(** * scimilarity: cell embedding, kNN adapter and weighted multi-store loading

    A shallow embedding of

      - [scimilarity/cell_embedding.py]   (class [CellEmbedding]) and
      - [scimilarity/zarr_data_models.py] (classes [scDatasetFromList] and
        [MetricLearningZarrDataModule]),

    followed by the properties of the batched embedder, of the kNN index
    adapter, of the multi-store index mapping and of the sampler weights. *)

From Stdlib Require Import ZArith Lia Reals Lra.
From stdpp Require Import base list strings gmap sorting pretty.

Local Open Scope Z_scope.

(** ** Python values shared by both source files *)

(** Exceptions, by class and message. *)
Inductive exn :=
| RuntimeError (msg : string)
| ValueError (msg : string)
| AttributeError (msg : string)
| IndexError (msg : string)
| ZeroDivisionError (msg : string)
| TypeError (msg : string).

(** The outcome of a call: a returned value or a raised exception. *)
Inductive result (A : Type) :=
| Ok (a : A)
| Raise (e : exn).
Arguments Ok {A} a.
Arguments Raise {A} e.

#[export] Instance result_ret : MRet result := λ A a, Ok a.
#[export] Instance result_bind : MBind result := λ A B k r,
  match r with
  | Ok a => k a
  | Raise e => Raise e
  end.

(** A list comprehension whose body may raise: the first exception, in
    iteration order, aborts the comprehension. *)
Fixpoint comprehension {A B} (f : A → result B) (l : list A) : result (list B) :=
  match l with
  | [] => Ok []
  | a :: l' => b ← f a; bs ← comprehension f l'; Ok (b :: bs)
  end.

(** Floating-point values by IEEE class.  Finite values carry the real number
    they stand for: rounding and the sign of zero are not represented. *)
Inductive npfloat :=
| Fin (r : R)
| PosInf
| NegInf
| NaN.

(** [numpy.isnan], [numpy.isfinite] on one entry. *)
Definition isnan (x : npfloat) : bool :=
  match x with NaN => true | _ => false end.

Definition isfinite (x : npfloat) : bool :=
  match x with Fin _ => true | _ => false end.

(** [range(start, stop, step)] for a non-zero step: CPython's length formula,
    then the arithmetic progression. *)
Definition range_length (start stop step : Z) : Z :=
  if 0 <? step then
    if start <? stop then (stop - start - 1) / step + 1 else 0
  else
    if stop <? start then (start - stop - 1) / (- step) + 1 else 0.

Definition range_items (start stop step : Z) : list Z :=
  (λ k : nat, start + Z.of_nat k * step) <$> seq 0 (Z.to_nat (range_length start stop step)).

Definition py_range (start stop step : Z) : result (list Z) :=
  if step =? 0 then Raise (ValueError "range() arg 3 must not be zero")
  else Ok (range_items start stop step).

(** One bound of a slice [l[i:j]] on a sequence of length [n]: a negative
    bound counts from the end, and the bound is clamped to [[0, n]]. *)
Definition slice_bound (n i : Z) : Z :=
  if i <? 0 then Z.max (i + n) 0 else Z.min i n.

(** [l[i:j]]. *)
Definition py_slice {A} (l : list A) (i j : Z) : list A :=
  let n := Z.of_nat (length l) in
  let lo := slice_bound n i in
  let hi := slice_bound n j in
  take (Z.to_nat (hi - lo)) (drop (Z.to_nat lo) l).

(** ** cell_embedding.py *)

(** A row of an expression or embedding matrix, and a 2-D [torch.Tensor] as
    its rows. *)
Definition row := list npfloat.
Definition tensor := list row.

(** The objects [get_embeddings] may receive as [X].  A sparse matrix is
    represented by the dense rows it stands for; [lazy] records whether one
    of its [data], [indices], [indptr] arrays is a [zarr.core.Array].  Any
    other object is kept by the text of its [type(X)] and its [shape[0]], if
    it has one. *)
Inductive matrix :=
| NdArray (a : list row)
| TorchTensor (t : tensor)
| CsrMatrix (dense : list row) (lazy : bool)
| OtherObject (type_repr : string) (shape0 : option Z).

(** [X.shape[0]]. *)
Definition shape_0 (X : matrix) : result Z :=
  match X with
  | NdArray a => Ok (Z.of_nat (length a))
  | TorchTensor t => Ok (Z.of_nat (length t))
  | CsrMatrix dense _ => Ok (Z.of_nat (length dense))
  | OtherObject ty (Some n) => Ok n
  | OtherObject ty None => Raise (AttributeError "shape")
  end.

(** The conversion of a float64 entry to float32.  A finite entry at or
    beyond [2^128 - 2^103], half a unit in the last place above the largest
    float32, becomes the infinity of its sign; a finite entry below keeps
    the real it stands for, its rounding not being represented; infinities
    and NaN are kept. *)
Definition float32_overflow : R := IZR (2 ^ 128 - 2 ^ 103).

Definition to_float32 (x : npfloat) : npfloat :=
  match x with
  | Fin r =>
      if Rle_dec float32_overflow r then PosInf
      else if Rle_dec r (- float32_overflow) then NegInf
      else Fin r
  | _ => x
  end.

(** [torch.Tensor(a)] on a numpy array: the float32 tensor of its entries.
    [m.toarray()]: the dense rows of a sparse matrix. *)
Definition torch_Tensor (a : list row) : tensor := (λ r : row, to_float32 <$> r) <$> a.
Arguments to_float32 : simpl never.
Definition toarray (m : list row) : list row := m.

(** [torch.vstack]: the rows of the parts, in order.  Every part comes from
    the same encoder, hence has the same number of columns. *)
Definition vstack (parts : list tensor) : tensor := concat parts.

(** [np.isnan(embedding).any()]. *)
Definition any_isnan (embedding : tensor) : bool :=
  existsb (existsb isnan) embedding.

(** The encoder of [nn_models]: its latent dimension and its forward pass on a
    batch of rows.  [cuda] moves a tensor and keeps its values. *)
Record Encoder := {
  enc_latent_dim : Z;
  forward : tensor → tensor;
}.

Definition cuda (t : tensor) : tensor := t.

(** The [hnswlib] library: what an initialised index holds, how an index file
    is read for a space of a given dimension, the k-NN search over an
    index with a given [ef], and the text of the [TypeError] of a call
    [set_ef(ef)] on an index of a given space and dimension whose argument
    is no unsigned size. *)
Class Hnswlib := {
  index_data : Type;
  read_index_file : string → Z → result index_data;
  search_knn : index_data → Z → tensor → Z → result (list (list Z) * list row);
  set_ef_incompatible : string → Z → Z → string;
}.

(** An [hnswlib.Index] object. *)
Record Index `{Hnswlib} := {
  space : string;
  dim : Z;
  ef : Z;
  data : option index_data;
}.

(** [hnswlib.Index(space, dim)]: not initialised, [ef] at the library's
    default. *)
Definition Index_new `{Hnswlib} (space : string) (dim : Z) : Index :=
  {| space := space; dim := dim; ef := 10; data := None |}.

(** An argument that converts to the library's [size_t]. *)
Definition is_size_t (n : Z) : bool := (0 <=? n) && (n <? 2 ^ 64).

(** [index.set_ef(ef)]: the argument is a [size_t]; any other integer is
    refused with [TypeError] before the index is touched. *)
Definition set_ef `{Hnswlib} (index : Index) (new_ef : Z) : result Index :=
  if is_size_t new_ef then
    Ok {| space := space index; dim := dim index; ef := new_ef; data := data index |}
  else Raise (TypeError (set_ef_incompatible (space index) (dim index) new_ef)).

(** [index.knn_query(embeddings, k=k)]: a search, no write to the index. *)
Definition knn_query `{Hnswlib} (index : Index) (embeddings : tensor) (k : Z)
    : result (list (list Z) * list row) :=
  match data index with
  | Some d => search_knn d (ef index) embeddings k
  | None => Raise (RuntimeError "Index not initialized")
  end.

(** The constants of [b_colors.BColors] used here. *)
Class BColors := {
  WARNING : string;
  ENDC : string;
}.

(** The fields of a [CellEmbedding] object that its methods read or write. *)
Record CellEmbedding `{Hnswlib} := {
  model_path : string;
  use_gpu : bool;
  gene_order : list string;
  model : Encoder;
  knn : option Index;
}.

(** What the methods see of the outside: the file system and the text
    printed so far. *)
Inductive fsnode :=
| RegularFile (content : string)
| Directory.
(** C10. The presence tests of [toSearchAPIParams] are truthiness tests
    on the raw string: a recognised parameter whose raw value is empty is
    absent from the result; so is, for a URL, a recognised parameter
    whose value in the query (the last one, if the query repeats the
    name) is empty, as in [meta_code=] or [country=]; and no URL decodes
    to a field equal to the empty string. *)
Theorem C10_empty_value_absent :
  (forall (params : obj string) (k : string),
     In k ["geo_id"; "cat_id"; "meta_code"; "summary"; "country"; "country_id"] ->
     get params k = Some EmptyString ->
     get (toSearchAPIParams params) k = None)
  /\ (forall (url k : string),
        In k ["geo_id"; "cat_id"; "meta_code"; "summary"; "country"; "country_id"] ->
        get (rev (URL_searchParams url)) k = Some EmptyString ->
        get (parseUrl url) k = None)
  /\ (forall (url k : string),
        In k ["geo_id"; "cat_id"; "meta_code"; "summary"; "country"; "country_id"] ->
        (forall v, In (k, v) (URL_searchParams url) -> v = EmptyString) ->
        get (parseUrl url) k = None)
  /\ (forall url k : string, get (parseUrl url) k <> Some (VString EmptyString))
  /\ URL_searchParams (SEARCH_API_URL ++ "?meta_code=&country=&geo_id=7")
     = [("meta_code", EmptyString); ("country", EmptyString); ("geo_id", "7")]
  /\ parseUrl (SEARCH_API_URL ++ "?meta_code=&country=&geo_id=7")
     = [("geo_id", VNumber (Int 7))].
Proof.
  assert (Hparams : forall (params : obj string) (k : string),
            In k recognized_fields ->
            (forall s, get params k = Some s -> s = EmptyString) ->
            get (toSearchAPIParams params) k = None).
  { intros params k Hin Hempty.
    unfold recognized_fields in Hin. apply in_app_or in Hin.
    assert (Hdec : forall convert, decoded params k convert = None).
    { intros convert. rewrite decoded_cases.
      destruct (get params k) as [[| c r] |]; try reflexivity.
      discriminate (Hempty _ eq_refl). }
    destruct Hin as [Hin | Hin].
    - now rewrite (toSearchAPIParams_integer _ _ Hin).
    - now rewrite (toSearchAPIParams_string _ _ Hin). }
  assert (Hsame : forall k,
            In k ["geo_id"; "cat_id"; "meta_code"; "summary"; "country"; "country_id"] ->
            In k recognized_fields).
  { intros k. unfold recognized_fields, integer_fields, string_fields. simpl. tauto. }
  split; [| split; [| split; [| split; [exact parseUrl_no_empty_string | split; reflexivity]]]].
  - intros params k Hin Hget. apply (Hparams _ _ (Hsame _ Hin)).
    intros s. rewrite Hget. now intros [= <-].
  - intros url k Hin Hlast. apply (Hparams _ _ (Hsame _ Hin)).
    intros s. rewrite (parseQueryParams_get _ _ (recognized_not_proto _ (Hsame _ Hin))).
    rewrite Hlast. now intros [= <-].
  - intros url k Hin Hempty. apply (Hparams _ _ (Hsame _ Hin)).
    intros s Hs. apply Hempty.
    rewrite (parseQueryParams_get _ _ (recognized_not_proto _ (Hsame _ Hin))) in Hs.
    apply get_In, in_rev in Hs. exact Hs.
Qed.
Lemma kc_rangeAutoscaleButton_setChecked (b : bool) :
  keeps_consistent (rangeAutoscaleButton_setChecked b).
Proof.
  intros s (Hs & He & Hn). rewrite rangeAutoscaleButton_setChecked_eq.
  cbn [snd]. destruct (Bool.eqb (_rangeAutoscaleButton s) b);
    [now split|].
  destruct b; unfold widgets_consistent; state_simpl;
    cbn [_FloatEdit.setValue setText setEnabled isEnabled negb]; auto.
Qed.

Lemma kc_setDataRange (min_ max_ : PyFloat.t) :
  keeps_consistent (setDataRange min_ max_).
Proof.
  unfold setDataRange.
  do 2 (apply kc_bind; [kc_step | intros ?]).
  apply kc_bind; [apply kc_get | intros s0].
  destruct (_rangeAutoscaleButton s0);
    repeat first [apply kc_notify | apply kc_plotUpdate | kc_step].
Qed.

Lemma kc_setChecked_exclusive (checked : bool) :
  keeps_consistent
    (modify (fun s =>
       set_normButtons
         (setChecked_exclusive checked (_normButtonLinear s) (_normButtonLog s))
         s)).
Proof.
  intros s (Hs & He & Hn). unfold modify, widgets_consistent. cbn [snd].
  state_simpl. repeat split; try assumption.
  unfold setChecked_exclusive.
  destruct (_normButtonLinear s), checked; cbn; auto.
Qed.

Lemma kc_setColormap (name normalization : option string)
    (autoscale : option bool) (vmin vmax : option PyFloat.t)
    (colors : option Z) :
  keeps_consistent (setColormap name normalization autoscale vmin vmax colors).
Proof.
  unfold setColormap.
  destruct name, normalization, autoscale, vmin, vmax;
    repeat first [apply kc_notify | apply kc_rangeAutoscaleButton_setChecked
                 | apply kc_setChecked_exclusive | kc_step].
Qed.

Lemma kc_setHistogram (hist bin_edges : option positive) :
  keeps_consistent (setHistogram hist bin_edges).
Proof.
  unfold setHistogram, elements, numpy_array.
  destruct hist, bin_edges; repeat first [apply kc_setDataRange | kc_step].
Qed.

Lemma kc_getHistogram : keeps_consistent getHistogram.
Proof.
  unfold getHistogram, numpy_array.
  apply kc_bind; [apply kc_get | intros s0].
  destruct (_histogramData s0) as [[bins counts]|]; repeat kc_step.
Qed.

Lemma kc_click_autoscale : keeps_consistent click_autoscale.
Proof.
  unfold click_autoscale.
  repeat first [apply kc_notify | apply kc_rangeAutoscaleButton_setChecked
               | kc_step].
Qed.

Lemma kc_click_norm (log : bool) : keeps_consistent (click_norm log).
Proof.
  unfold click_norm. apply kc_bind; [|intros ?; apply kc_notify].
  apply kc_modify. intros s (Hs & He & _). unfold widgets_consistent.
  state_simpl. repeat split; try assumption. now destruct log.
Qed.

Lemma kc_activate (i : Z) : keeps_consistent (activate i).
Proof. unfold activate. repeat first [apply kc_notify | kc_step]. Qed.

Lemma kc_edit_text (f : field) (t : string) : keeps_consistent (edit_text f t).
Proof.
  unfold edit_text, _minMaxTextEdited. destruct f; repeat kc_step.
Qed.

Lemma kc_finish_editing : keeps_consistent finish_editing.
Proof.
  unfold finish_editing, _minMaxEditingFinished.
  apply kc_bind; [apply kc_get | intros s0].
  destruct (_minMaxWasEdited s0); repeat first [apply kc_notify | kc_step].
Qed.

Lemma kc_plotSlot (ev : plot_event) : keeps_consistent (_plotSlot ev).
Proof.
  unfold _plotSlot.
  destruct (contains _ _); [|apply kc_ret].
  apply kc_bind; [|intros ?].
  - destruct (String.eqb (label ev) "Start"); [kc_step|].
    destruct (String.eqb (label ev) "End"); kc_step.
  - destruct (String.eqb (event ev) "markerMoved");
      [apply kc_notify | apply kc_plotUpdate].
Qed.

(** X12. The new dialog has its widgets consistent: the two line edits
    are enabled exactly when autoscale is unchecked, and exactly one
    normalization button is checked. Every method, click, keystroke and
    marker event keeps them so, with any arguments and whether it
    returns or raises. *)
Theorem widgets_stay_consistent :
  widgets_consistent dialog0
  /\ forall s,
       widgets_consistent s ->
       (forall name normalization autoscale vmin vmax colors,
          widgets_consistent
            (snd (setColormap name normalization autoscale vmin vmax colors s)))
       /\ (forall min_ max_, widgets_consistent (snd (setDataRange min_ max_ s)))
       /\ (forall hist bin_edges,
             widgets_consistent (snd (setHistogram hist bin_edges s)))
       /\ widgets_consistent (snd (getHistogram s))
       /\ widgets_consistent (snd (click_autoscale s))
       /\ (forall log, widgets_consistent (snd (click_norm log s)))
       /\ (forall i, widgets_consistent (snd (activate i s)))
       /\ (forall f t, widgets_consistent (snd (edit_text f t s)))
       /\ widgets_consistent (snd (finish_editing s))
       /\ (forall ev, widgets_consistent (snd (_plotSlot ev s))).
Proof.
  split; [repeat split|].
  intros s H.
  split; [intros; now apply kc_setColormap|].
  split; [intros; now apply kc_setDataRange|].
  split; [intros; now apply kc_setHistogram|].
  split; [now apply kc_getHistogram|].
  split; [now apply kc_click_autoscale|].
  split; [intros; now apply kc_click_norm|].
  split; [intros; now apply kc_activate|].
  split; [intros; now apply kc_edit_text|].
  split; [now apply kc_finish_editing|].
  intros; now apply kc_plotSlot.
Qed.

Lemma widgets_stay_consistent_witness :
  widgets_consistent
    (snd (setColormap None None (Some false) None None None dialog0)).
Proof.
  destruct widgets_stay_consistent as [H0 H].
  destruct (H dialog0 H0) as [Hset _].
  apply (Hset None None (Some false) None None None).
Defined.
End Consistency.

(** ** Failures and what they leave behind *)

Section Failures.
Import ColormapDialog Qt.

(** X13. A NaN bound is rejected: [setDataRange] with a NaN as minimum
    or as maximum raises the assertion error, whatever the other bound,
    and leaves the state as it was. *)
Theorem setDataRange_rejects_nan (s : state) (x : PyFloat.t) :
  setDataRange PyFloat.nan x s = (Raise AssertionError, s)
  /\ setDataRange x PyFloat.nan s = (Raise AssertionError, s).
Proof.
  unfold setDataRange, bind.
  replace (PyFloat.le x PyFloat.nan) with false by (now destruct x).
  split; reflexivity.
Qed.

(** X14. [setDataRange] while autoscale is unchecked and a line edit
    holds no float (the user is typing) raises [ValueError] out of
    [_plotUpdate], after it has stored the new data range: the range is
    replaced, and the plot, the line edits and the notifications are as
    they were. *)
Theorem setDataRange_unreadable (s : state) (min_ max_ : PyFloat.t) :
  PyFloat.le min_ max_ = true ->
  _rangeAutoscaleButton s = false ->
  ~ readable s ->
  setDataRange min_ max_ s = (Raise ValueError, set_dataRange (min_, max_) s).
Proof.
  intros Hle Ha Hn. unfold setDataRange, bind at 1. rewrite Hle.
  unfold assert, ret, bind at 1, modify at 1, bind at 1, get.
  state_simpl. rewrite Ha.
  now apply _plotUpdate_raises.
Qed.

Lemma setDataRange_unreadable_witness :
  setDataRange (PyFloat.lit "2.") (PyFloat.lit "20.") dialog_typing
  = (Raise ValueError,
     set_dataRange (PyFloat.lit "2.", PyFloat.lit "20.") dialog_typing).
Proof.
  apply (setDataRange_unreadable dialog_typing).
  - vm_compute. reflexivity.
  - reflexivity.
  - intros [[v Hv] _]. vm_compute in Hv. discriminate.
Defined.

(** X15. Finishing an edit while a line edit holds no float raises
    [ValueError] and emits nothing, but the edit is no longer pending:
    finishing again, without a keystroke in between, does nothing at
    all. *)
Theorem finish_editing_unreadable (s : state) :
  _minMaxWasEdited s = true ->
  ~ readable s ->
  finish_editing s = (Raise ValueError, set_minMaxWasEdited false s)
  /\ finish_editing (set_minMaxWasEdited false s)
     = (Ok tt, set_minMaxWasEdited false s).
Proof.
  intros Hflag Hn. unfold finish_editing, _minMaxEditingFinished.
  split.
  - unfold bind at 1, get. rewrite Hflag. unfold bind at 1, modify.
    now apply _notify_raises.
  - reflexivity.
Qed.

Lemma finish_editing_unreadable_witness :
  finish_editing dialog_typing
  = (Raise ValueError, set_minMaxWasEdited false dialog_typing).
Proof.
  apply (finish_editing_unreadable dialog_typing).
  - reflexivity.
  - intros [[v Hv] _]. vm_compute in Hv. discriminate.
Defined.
------------
> [TASK DETAILS] Output each line of the records above exactly, beginning at the first, and stop once the line containing "followed by the" has been output.

> [TASK RESULT]
(** * scimilarity: cell embedding, kNN adapter and weighted multi-store loading

    A shallow embedding of

      - [scimilarity/cell_embedding.py]   (class [CellEmbedding]) and
      - [scimilarity/zarr_data_models.py] (classes [scDatasetFromList] and
        [MetricLearningZarrDataModule]),

    followed by the properties of the batched embedder, of the kNN index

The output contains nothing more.